This is revisionist. Nintendo is a pile of cash with a game development arm attached. Unlike SEGA, Nintendo could release a thousand unpopular consoles and still keep going.
For example, my joy cons have problem with losing their connection or having input lag when reception is lacking. I've seen this on other switches too, so it's not only mine. Compare this to my Xbox 360 controllers, I can walk to a different room and still play without this issue. This is just bad/cheap design.
Games are forced to use vsync, even when it ruins the game. Rocket League has much more input lag, compared to other hardware due to this. Actually lots of Switch games have more input lag than for other systems. Nintendo could care about what quality other developers are allowed to publish, but they don't.
The build quality of the switch itself is also so-so. The screen has low contrast, the wifi doesn't have great reception. Let's not even get started on the usb design.
All this would be okay, if the hardware and software was really cheap, but it isn't.
You can make the best hardware possible, but practically no companies can achieve Nintendo level quality.
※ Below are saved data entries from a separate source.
Lemma picker_ok id event ts picker w w' :
  ws_ok w → is_Some (component_instances w !! id) → picker_input uuids id event ts picker w = Return w' → ws_ok w'.
Proof.
  intros Hw Hi. unfold picker_input. set (context := editor_io_context w ≫= EditorIoContext.files). clearbody context.
  destruct (FilePicker.process_input _ _ _) as [[r p]| |]; cbn [mbind outcome_bind]; try done.
  set (w1 := w <| component_instances ::= _ |>).
  assert (ws_ok w1) as Hw1 by (eapply frame_ok; [by apply frame_instance|done]). clearbody w1.
  destruct (match components w1 !! id ≫= ComponentInfo.views with Some _ => _ | None => _ end) as [w2| |] eqn:E2;
    cbn [mbind outcome_bind]; try done.
  assert (ws_ok w2) as Hw2.
  { destruct (components w1 !! id ≫= ComponentInfo.views) as [[m s]|]; [|by injection E2 as <-].
    destruct (build_file_picker_breadcrumb _ _) as [b| |]; cbn [mbind outcome_bind] in E2; try done.
    destruct (ViewHost.publish_frame m _ _) as [[r1 h1]| |] eqn:P1; cbn [mbind outcome_bind] in E2; try done.
    destruct (ViewHost.publish_frame s _ _) as [[r2 h2]| |] eqn:P2; cbn [mbind outcome_bind] in E2; try done.
    injection E2 as <-. eapply frame_ok; [|exact Hw1]. apply frame_host.
    by rewrite (publish_owners _ _ _ _ _ P2), (publish_owners _ _ _ _ _ P1). }
  destruct r as [o name| |].
  - destruct (terminate_component id _ w2) as [[r3 w3]| |] eqn:E3; cbn [mbind outcome_bind]; try done.
    destruct (resolve_relative_path_from_context _ _) as [path| |]; cbn [mbind outcome_bind]; try done.
    destruct (execute_command _ _ w3) as [[r4 w4]| |] eqn:E4; cbn [mbind outcome_bind]; try done.
    intros [= <-]. eapply ws_command_ok; [|exact E4]. by eapply terminate_ok.
  - destruct (terminate_component id _ w2) as [[r3 w3]| |] eqn:E3; cbn [mbind outcome_bind]; try done.
    intros [= <-]. by eapply terminate_ok.
  - by intros [= <-].
Qed.
Lemma frame_editor_input id d event ts (e : ViEditor.t StorageEditorIo.t) w w' :
  is_Some (component_instances w !! id) →
  ('(r, e) ← ViEditor.process_input d event e;
   match r with
   | Ok _ => '(_, (e, host)) ← ViEditor.publish_views (view_host w) ts e;
             Return (w <| view_host := host |> <| component_instances ::= <[id := ComponentInstance.Editor e]> |>)
   | Err _ => Return (w <| component_instances ::= <[id := ComponentInstance.Editor e]> |>)
   end) = Return w' → frame w w'.
Proof.
  intros Hi. destruct (ViEditor.process_input d event e) as [[[a|err] e1]| |]; cbn [mbind outcome_bind]; try done.
  - destruct (ViEditor.publish_views _ _ _) as [[r1 [e2 host]]| |] eqn:E; cbn [mbind outcome_bind]; try done.
    apply editor_publish_owners in E. intros [= <-]. etrans; [by apply (frame_host host)|]. by apply frame_instance.
  - intros [= <-]. by apply frame_instance.
Qed.
Lemma component_input_ok id event w w' :
  ws_ok w → component_input uuids reply_ids id event w = Return w' → ws_ok w'.
Proof.
  intros Hw. unfold component_input. destruct (take_timestamp w) as [[ts w1]| |] eqn:E1; cbn [mbind outcome_bind]; try done.
  apply frame_timestamp in E1 as (F1 & _). apply (frame_ok _ _ F1) in Hw.
  destruct (component_instances w1 !! id) as [[e|c|p|r|r]|] eqn:Ei; [| | | | |by intros [= <-]].
  - destruct (draw_editor uuids w1) as [d w2] eqn:E2. apply frame_draw_editor in E2 as F2.
    intros E. apply frame_editor_input in E; [|injection E2 as <- <-; by eexists].
    eapply frame_ok; [exact E|]. by eapply frame_ok.
  - destruct (InlineConsole.process_input _ _) as [[o c1]| |]; cbn [mbind outcome_bind]; try done.
    destruct (publish_console _ _ _ _ _ w1) as [[c2 w2]| |] eqn:E2; cbn [mbind outcome_bind]; try done.
    apply (frame_console_put _ _ _ _ _ _ _ _ ComponentInstance.Cli (mk_is_Some _ _ Ei)) in E2.
    apply (frame_ok _ _ E2) in Hw. destruct o; [|by intros [= <-]]. by apply cli_command_ok.
  - by apply picker_ok.
  - destruct (InlineConsole.process_input _ _) as [[o c1]| |]; cbn [mbind outcome_bind]; try done.
    destruct (publish_console _ _ _ _ _ w1) as [[c2 w2]| |] eqn:E2; cbn [mbind outcome_bind]; try done.
    apply (frame_console_put _ _ _ _ _ _ _ _
      (λ c, ComponentInstance.Pipeline (r <| PipelineRuntime.console := c |>)) (mk_is_Some _ _ Ei)) in E2.
    apply (frame_ok _ _ E2) in Hw. destruct o; [|by intros [= <-]].
    intros E. eapply frame_ok; [by eapply frame_pipeline_command|done].
  - destruct (InlineConsole.process_input _ _) as [[o c1]| |]; cbn [mbind outcome_bind]; try done.
    destruct (publish_console _ _ _ _ _ w1) as [[c2 w2]| |] eqn:E2; cbn [mbind outcome_bind]; try done.
    apply (frame_console_put _ _ _ _ _ _ _ _
      (λ c, ComponentInstance.Custom (r <| CustomComponentRuntime.console := c |>)) (mk_is_Some _ _ Ei)) in E2.
    apply (frame_ok _ _ E2) in Hw. destruct o; [|by intros [= <-]].
    intros E. eapply frame_ok; [by eapply frame_custom_command|done].
Qed.
Lemma route_ok event w r w' : ws_ok w → route_input uuids reply_ids event w = Return (r, w') → ws_ok w'.
Proof.
  intros Hw. unfold route_input. destruct (InputEvent.as_key event) as [key|]; [|by intros [= <- <-]].
  cbv zeta. set (w1 := w <| key_routing_debug ::= _ |>).
  assert (ws_ok w1) as Hw1 by (eapply frame_ok; [|exact Hw]; frame). clearbody w1.
  destruct (match KeyBindingManager.get_action _ _ with Some _ => _ | None => _ end) as [[b w2]| |] eqn:E2;
    cbn [mbind outcome_bind]; try done.
  assert (ws_ok w2) as Hw2.
  { destruct (KeyBindingManager.get_action _ _); [by eapply action_ok|by injection E2 as <- <-]. }
  set (w3 := w2 <| key_routing_debug ::= _ |>).
  assert (ws_ok w3) as Hw3 by (eapply frame_ok; [|exact Hw2]; frame). clearbody w3.
  destruct b; [by intros [= <- <-]|].
  destruct (FocusManager.route_event _ _) as [[sub|]|]; try (by intros [= <- <-]).
  destruct (find_subscribed sub w3) as [c|]; [|by intros [= <- <-]].
  set (w4 := w3 <| key_routing_debug ::= _ |>).
  assert (ws_ok w4) as Hw4 by (eapply frame_ok; [|exact Hw3]; frame). clearbody w4.
  destruct (component_input _ _ _ _ w4) as [w5| |] eqn:E5; cbn [mbind outcome_bind]; try done.
  intros [= <- <-]. by eapply component_input_ok.
Qed.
If you're only going to play a selected few Nintendo Games, such as Zelda, Mario and Mariokart, sure. But to be honest here, Zelda and Mario isn't very nice to play portable. Doing boss fights portable is certainly possible, but also so much harder.
I really wanted to like my switch, I really wanted to like the portable experience, but in the end I realized that portable works best for slow indie games and docked works best for a few first party games.
I probably would have enjoyed a cheap Xbox One and a used Playstation Vita more.
Even some indies look better than the best Nintendo titles.
The Switch also has an MSRP of $300. The iPod Touch is about $200, but for a much less complicated piece of hardware that gets to draft on the volume discounts from producing the iPhone.
ever since the gamecube, and maybe before then, nintendo has been on a divergent path from the likes of other console makers. they do not seek to compete in hardware power.
nintendo's true problems lie in online and cloud services, like account management and online multiplayer, and just pure laziness in game development and implementation. they get away with it somehow.
Ah you're one of those "how do they keep getting away with making more Mario games?" people.
The secret is that they don't release mainline games very often. You don't get a new one every year. You get one every 3-4 (or Metroid 6-10) years.
And when you do get a new installment it's just as fun and joyful as the previous ones.
They do need to get their shit in gear with the online stuff though. And emulation. They could and probably should acquihire a few companies to deal with those. If they made their entire back-catalog available on an official emulator that works one this and the next generation console, they'd be set forever.
Though they've already got enough cash in the bank to run for 50 years even if they stopped all new sales.
They also felt the need for the original 2DS as a more child safe design than the original 3ds. The 2DS XL on the other hand has a very thin top shell - even I've managed to break a screen on one by putting a laptop on top of it in a bag.
The gameboy series, original 2ds/3ds and DSi are tanks though.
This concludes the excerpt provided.